Set out exactly every line of the entries below, starting at the line that holds "Definition submit_tx (body" and stopping after the line that holds "Some bytes =>".
[Excerpted records Boundary: Start]
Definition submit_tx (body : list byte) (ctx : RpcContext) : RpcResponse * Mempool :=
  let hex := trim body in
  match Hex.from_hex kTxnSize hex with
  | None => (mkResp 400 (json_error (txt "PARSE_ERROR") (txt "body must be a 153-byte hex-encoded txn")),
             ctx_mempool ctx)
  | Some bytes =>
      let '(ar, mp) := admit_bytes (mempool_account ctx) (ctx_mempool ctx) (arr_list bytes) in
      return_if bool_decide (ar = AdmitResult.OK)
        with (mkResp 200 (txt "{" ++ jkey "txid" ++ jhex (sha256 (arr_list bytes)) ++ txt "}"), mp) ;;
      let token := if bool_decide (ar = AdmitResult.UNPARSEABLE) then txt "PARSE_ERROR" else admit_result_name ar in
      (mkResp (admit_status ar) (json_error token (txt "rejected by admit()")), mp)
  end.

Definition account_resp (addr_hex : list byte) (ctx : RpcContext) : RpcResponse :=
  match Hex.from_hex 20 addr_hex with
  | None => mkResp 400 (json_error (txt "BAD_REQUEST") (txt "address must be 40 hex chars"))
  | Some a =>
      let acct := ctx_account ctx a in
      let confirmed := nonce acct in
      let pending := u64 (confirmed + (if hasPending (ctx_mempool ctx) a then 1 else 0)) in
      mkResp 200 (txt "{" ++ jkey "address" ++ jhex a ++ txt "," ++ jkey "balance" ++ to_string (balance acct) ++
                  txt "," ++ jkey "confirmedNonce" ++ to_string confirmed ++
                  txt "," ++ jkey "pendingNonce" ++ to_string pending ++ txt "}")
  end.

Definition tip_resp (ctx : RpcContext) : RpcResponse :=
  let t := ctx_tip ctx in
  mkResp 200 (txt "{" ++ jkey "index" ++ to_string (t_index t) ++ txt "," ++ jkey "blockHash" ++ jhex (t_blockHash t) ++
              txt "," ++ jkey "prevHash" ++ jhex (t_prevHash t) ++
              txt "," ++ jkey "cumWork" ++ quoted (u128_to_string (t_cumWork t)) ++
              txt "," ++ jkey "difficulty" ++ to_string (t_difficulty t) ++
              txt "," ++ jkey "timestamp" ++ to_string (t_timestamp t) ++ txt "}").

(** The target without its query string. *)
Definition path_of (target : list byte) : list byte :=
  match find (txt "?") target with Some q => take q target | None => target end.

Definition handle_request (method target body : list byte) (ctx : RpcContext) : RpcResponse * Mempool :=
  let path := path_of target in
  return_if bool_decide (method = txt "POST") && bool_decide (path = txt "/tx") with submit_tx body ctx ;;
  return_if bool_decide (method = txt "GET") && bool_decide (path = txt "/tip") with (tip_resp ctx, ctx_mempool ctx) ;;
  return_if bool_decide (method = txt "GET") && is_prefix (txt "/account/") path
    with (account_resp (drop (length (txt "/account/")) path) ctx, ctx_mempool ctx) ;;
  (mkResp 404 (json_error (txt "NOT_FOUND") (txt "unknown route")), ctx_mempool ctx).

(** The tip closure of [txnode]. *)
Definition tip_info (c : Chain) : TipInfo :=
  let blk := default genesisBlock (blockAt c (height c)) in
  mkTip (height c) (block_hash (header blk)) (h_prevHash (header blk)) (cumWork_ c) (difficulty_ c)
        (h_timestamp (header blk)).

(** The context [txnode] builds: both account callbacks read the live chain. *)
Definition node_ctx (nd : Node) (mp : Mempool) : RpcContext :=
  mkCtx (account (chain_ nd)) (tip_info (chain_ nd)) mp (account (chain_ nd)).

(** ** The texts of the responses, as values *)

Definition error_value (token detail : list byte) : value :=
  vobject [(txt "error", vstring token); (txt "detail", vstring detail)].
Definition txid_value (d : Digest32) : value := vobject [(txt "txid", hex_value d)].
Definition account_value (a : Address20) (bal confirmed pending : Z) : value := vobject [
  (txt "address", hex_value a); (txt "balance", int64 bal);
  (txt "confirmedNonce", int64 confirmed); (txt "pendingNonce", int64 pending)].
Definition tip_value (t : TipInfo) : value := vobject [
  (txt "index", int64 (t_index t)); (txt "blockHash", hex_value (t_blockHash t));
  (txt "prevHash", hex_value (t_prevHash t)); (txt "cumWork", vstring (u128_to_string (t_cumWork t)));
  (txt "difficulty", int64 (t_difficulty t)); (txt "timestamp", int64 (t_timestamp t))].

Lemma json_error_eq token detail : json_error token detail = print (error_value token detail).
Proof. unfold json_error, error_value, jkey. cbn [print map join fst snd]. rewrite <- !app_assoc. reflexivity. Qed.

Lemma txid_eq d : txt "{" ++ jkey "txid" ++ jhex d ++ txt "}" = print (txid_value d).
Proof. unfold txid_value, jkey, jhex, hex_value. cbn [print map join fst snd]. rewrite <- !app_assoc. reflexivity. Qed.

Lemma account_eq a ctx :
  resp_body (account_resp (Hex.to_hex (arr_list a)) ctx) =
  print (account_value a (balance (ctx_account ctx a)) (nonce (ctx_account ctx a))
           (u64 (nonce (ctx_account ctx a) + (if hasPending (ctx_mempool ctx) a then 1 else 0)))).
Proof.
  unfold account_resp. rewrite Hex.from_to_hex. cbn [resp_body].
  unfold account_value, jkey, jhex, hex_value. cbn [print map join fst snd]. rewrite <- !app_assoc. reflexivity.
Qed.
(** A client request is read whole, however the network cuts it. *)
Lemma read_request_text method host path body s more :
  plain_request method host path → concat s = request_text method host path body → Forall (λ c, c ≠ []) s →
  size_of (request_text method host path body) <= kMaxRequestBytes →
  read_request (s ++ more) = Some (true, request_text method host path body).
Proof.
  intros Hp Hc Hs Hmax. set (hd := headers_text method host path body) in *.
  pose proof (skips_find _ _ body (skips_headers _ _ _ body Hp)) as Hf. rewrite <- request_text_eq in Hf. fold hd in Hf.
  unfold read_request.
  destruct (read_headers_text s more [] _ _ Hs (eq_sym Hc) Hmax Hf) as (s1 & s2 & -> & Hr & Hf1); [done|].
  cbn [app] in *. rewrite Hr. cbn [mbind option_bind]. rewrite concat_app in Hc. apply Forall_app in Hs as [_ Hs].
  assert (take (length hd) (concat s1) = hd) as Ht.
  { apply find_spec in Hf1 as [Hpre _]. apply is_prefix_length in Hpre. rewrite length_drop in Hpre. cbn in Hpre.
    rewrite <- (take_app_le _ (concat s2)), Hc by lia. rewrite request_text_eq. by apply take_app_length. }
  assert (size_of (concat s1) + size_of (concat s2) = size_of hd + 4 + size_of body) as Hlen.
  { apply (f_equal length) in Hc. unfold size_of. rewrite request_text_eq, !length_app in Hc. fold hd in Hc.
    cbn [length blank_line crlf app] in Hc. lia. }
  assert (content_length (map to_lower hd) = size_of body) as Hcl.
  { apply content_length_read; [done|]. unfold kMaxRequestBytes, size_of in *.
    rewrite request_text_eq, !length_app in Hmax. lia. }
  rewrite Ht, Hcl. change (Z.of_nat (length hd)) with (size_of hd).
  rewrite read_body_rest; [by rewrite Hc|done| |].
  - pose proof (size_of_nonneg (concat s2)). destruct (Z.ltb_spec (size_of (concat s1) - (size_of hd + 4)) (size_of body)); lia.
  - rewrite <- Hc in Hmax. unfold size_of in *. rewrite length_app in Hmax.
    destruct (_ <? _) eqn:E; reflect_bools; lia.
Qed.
[Excerpted records Boundary: End]
[Excerpted records Boundary: Start]
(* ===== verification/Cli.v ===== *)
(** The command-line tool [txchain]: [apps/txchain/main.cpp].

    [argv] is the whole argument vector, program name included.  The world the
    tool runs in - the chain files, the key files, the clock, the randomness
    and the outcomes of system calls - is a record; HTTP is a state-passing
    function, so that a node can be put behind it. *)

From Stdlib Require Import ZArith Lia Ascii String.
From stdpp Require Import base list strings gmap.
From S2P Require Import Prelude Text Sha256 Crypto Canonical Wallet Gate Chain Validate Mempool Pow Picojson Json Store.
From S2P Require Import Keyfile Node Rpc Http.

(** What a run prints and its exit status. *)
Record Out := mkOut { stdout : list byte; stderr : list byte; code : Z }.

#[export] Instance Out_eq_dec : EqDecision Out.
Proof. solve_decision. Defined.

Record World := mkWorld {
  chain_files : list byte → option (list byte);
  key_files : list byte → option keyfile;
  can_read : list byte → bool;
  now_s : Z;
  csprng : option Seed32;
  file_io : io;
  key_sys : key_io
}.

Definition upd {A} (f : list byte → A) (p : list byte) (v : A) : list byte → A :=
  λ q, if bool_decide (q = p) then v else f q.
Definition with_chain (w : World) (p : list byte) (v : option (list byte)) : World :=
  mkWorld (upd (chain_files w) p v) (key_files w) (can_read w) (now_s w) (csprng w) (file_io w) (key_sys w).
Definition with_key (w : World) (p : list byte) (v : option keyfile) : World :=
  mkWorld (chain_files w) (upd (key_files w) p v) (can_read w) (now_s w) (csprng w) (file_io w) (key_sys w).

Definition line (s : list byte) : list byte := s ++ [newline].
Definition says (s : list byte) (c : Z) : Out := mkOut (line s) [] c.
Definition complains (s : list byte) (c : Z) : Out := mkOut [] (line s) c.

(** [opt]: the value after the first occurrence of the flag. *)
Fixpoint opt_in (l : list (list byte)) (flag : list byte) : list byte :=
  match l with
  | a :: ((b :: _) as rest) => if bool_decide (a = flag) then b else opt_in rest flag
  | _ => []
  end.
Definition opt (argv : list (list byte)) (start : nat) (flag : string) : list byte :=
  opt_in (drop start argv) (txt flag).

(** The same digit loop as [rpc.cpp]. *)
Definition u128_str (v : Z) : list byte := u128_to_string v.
[Excerpted records Boundary: End]
Exercise response.
Definition submit_tx (body : list byte) (ctx : RpcContext) : RpcResponse * Mempool :=
  let hex := trim body in
  match Hex.from_hex kTxnSize hex with
  | None => (mkResp 400 (json_error (txt "PARSE_ERROR") (txt "body must be a 153-byte hex-encoded txn")),
             ctx_mempool ctx)
  | Some bytes =>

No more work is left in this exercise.